When defending against a software patent attack, litigants often address patent-eligibility by filing covered business method (CBM) reviews, moving to dismiss the lawsuit altogether, or waiting until summary judgment. Although not every court requires claim construction before invalidating a patent under §101, others tend to require clarity as to the meaning of the claims before deciding whether the claims are patent-eligible. The District of New Jersey went so far as to avoid deciding patent-eligibility because an unrelated case involving similar technology was on appeal to review issues of novelty and obviousness.
The case of Synchronoss Technologies, Inc. v. Hyperlync Technologies, Inc., Civ. Act. No. 15-2845 (D. NJ March 7, 2016) involved a motion to dismiss under 12(b)(6) against a patent with claims covering synchronization and data backup technology. The parties disagreed as to the meaning of several claim terms and agreed that, like nearly all patent cases, claim construction would be necessary.

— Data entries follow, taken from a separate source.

Lemma deleteEvent_unavailable eventId error :
  EventTools.deleteEvent_func eventId (Unavailable error) =
  (Js.Ok (Tools.catch_as "Error deleting event" error), Unavailable error).
Proof. reflexivity. Qed.

(** Checking with an exclusion is checking the rows without the excluded
    identifier. *)
Lemma kept_without s e x rows :
  x <> 0%Z ->
  Spec.kept (Spec.request s e (Some x)) rows =
  Spec.kept (Spec.request s e None)
            (filter (fun row => negb (Schema.id row =? x)%Z) rows).
Proof.
  intros Hx. unfold Spec.kept.
  apply Z.eqb_neq in Hx.
  induction rows as [|row rows IH]; [reflexivity|].
  cbn [filter]. destruct (Schema.id row =? x)%Z eqn:Hid; cbn [negb filter].
  - rewrite and_request. cbn [Spec.excludes Js.truthy_number].
    rewrite Hx, Hid. cbn [negb andb]. rewrite andb_false_r. exact IH.
  - rewrite !and_request. cbn [Spec.excludes Js.truthy_number].
    rewrite Hx, Hid. cbn [negb andb].
    destruct ((s <=? Schema.endTime row)%Z && (Schema.startTime row <=? e)%Z);
      cbn [andb map]; now rewrite IH.
Qed.

Lemma get_strip fields input key :
  existsb (fun f => (Zod.key f =? key)%string) fields = true ->
  Json.get key (Zod.strip fields input) = Json.get key input.
Proof.
  intros Hkey. unfold Zod.strip.
  induction input as [|[k v] input IH]; [reflexivity|].
  cbn [filter Json.get fst].
  destruct (k =? key)%string eqn:Hk.
  - apply String.eqb_eq in Hk. subst k. rewrite Hkey.
    cbn [Json.get]. now rewrite String.eqb_refl.
  - destruct (existsb (fun f => (Zod.key f =? k)%string) fields);
      cbn [Json.get]; [rewrite Hk|]; exact IH.
Qed.

End EventToolFacts.

Section EventToolExtras.
Context {locale : Locale} {host : Host} {text : DateText}
        {ordering : Ordering}.

Lemma listEvents_func_connected input rows from to :
  EventTools.bound (EventTools.ListArgs.startDate input) = Js.Ok from ->
  EventTools.bound (EventTools.ListArgs.endDate input) = Js.Ok to ->
  EventTools.listEvents_func input (Connected rows) =
  (Js.Ok
     match orderBy_startTime
             (filter (EventTools.within from to
                        (EventTools.ListArgs.eventTypeId input)) rows) with
     | [] => "No events found"
     | first :: rest =>
         String.concat Js.newline
                       (map EventTools.event_line (first :: rest))
     end,
   Connected rows).
Proof.
  intros Hfrom Hto. unfold EventTools.listEvents_func.
  apply try_catch_Ok. unfold EventTools.listEvents_try.
  rewrite (bind_Ok _ _ _ _ _
             (listEvents_result_connected input rows from to Hfrom Hto)).
  destruct (orderBy_startTime _); reflexivity.
Qed.
Lemma max_step_inv (w w' : world) (l : list addr) (best best' : addr * value)
    (a : addr) :
  In a l -> dated_in w l best ->
  max_step best a w = (inr best', w') ->
  w' = w /\ dated_in w l best'.
Proof.
  intros Ha Hbest. unfold max_step. rewrite bind_run. unfold deref at 1.
  destruct (objects w !! a) as [r|] eqn:Hr; [|discriminate].
  rewrite bind_run. unfold getitem.
  destruct (lookup_key "date" r) as [key|] eqn:Hkey; [|discriminate].
  cbn [ret]. rewrite bind_run.
  destruct (py_gt key (snd best) w) as [[e|gt] w1] eqn:Hgt; [discriminate|].
  apply py_gt_pure in Hgt as ->.
  intros [= <- <-]. split; [reflexivity|].
  destruct gt; [|assumption].
  split; [exact Ha|]. exists r. auto.
Qed.

Lemma max_loop_inv (w w' : world) (l rest : list addr) (best best' : addr * value) :
  (forall a, In a rest -> In a l) -> dated_in w l best ->
  for_each max_step rest best w = (inr best', w') ->
  w' = w /\ dated_in w l best'.
Proof.
  revert best. induction rest as [|a rest IH]; intros best Hsub Hbest; cbn [for_each].
  - intros [= <- <-]. auto.
  - rewrite bind_run.
    destruct (max_step best a w) as [[e|best1] w1] eqn:Hstep; [discriminate|].
    destruct (max_step_inv _ _ l _ _ _ (Hsub a (or_introl eq_refl)) Hbest Hstep)
      as [-> Hbest1].
    apply IH; [|assumption]. intros a' Ha'. apply Hsub. now right.
Qed.

(** The start date is always the date of a row of the ledger, as
    [strftime] prints it. *)
Lemma start_date_in_ledger (existing : list addr) (w w' : world) (s : string) :
  start_date existing w = (inr s, w') ->
  w' = w /\
  exists a r d, In a existing /\ objects w !! a = Some r /\
                lookup_key "date" r = Some d /\ strftime_ymd d w = (inr s, w).
Proof.
  unfold start_date. rewrite bind_run. unfold max_by_date.
  destruct existing as [|a0 rest]; [discriminate|].
  rewrite bind_run. unfold deref at 1.
  destruct (objects w !! a0) as [r0|] eqn:Hr0; [|discriminate].
  rewrite bind_run. unfold getitem at 1.
  destruct (lookup_key "date" r0) as [k0|] eqn:Hk0; [|discriminate].
  cbn [ret]. rewrite bind_run.
  destruct (for_each max_step rest (a0, k0) w) as [[e|best] w1] eqn:Hloop;
    [discriminate|].
  assert (H0 : dated_in w (a0 :: rest) (a0, k0)).
  { split; [now left|]. exists r0. auto. }
  destruct (max_loop_inv w w1 (a0 :: rest) rest _ _
              (fun a Ha => or_intror Ha) H0 Hloop) as [-> (Hin & r & Hr & Hk)].
  cbn [ret]. rewrite bind_run. unfold deref at 1. rewrite Hr.
  rewrite bind_run. unfold getitem. rewrite Hk. cbn [ret].
  intros Hfmt.
  assert (w' = w) as ->.
  { unfold strftime_ymd in Hfmt.
    destruct (snd best); cbv [ret raise] in Hfmt; now injection Hfmt. }
  split; [reflexivity|]. exists (fst best), r, (snd best). auto.
Qed.


Definition ledger_dates : list dict :=
  [setitem "date" (VDate (Datetime 2020 1 10 0 0 0 0)) (coffee "Dining" "tx_1");
   coffee "Dining" "tx_2";
   setitem "date" (VDate (Datetime 2019 12 31 0 0 0 0)) (coffee "Dining" "tx_3")].

(** C6 - On a ledger whose latest date is 2020-01-15 the driver computes
    the start date "2020-01-15", the latest date itself, and not the day
    after it; and that is the date it queries the fetch adapter with,
    whatever the adapter. *)
Theorem start_date_is_latest_date :
  start_date [0; 1; 2]%nat (World ledger_dates [])
    = (inr "2020-01-15", World ledger_dates []) /\
  "2020-01-15" <> "2020-01-16" /\
  forall (query_plaid_transactions : string -> list dict * list dict) (cfg : config),
    main query_plaid_transactions cfg [0; 1; 2]%nat (World ledger_dates [])
    = main (fun _ => query_plaid_transactions "2020-01-15") cfg [0; 1; 2]%nat
           (World ledger_dates []).
Proof.
  assert (Hstart : start_date [0; 1; 2]%nat (World ledger_dates [])
                   = (inr "2020-01-15", World ledger_dates [])) by reflexivity.
  split; [exact Hstart|]. split; [discriminate|].
  intros q cfg. unfold main. rewrite !bind_run.
  destruct (group_transactions_by_category [0; 1; 2]%nat (World ledger_dates []))
    as [[e|category_data] w1] eqn:Hgroup; [reflexivity|].
  assert (w1 = World ledger_dates []) as ->
    by (vm_compute in Hgroup; injection Hgroup as _ <-; reflexivity).
  rewrite !bind_run, Hstart. reflexivity.
Qed.

(** ** C7: a fetched transaction without location *)

(** C7 - A fetched transaction without a [location] is merged, and its row
    has [None] for city, state, zip and country, but the empty dict for
    [address]: the default of that one lookup is [{}]. *)
Theorem merge_missing_location_address :
  exists merged w' r,
    lookup_key "location" tx9 = None /\
    merge_transactions [0; 1; 2]%nat [tx9] accounts1 w3 = (inr merged, w') /\
    added [0; 1; 2]%nat merged = [3%nat] /\
    objects w' !! 3%nat = Some r /\
    get r "address" = VDict [] /\ get r "address" <> VNone /\
    get r "city" = VNone /\ get r "state" = VNone /\
    get r "zip" = VNone /\ get r "country" = VNone.
Proof.
  eexists _, _, _. split; [reflexivity|]. split; [vm_compute; reflexivity|].
  repeat split; try reflexivity. discriminate.
Qed.

(** * Further properties of the code *)

(** ** The loop body of the merge, in one equation *)

(** [', '.join(transaction.get('category') or [])] *)
Definition joined_category (t : dict) : exn + string :=
  match (if truthy (get t "category") then get t "category" else VList []) with
  | VList l =>
      match strings_of l with
      | Some parts => inr (String.concat ", " parts)
      | None => inl TypeError
      end
  | VStr s => inr (String.concat ", " (chars s))
  | VDict d => inr (String.concat ", " (map fst d))
  | _ => inl TypeError
  end.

The court found the necessity of claim construction to preclude deciding the issue of patent-eligibility on the pleadings. Specifically, the court noted it “cannot address at this juncture whether every possible plausible construction of each of the claims asserted render the patent ineligible.” (Internal quotations and citations omitted). Citing Alice, the court noted that the words of a claim determine patent-eligibility, so whether a claim passes muster under §101 necessarily requires an inquiry into what the claim means.
Turning to a recent Inter Partes Review (IPR) for a similar technology, the court pointed to the recent Unified Patents v. Clouding IP case that is now on appeal at the Federal Circuit. Unified Patents involves similar technology in the field of “synchronization of electronic data files through the insertion of a new segment of the current version of the file, wherein the new segment of the current version of the file is written into the update and the unchanged segment is excluded from the update.” The court then cited the pendency of the IPR appeal in the unrelated Unified Patents case as a reason for avoiding the question of patent-eligibility in the instant case “This Court would be well-advised to follow the PTAB’s expert lead by refraining from addressing this dispute without the benefit of further analysis.”
The idea that a district court would avoid a §101 challenge without claim construction is nothing new. The dividing line here tends to be whether the parties’ disputed constructions cross the line of patent-eligibility, i.e., would one construction render the claims patent-ineligible while the other construction saves the claims from such an attack? This court went a step farther without much explanation. The Unified Patents IPR has nothing to do with patent-eligibility (as IPRs do not involve such challenges) and the patents at issue are completely unrelated.
At best, the general technology in the Unified Patents case is similar to the instant case such that a similar claim construction may apply for similar terms in both cases. But construing the terms of two unrelated patents the same is far from a given, and the reliance on the IPR is anything but conventional.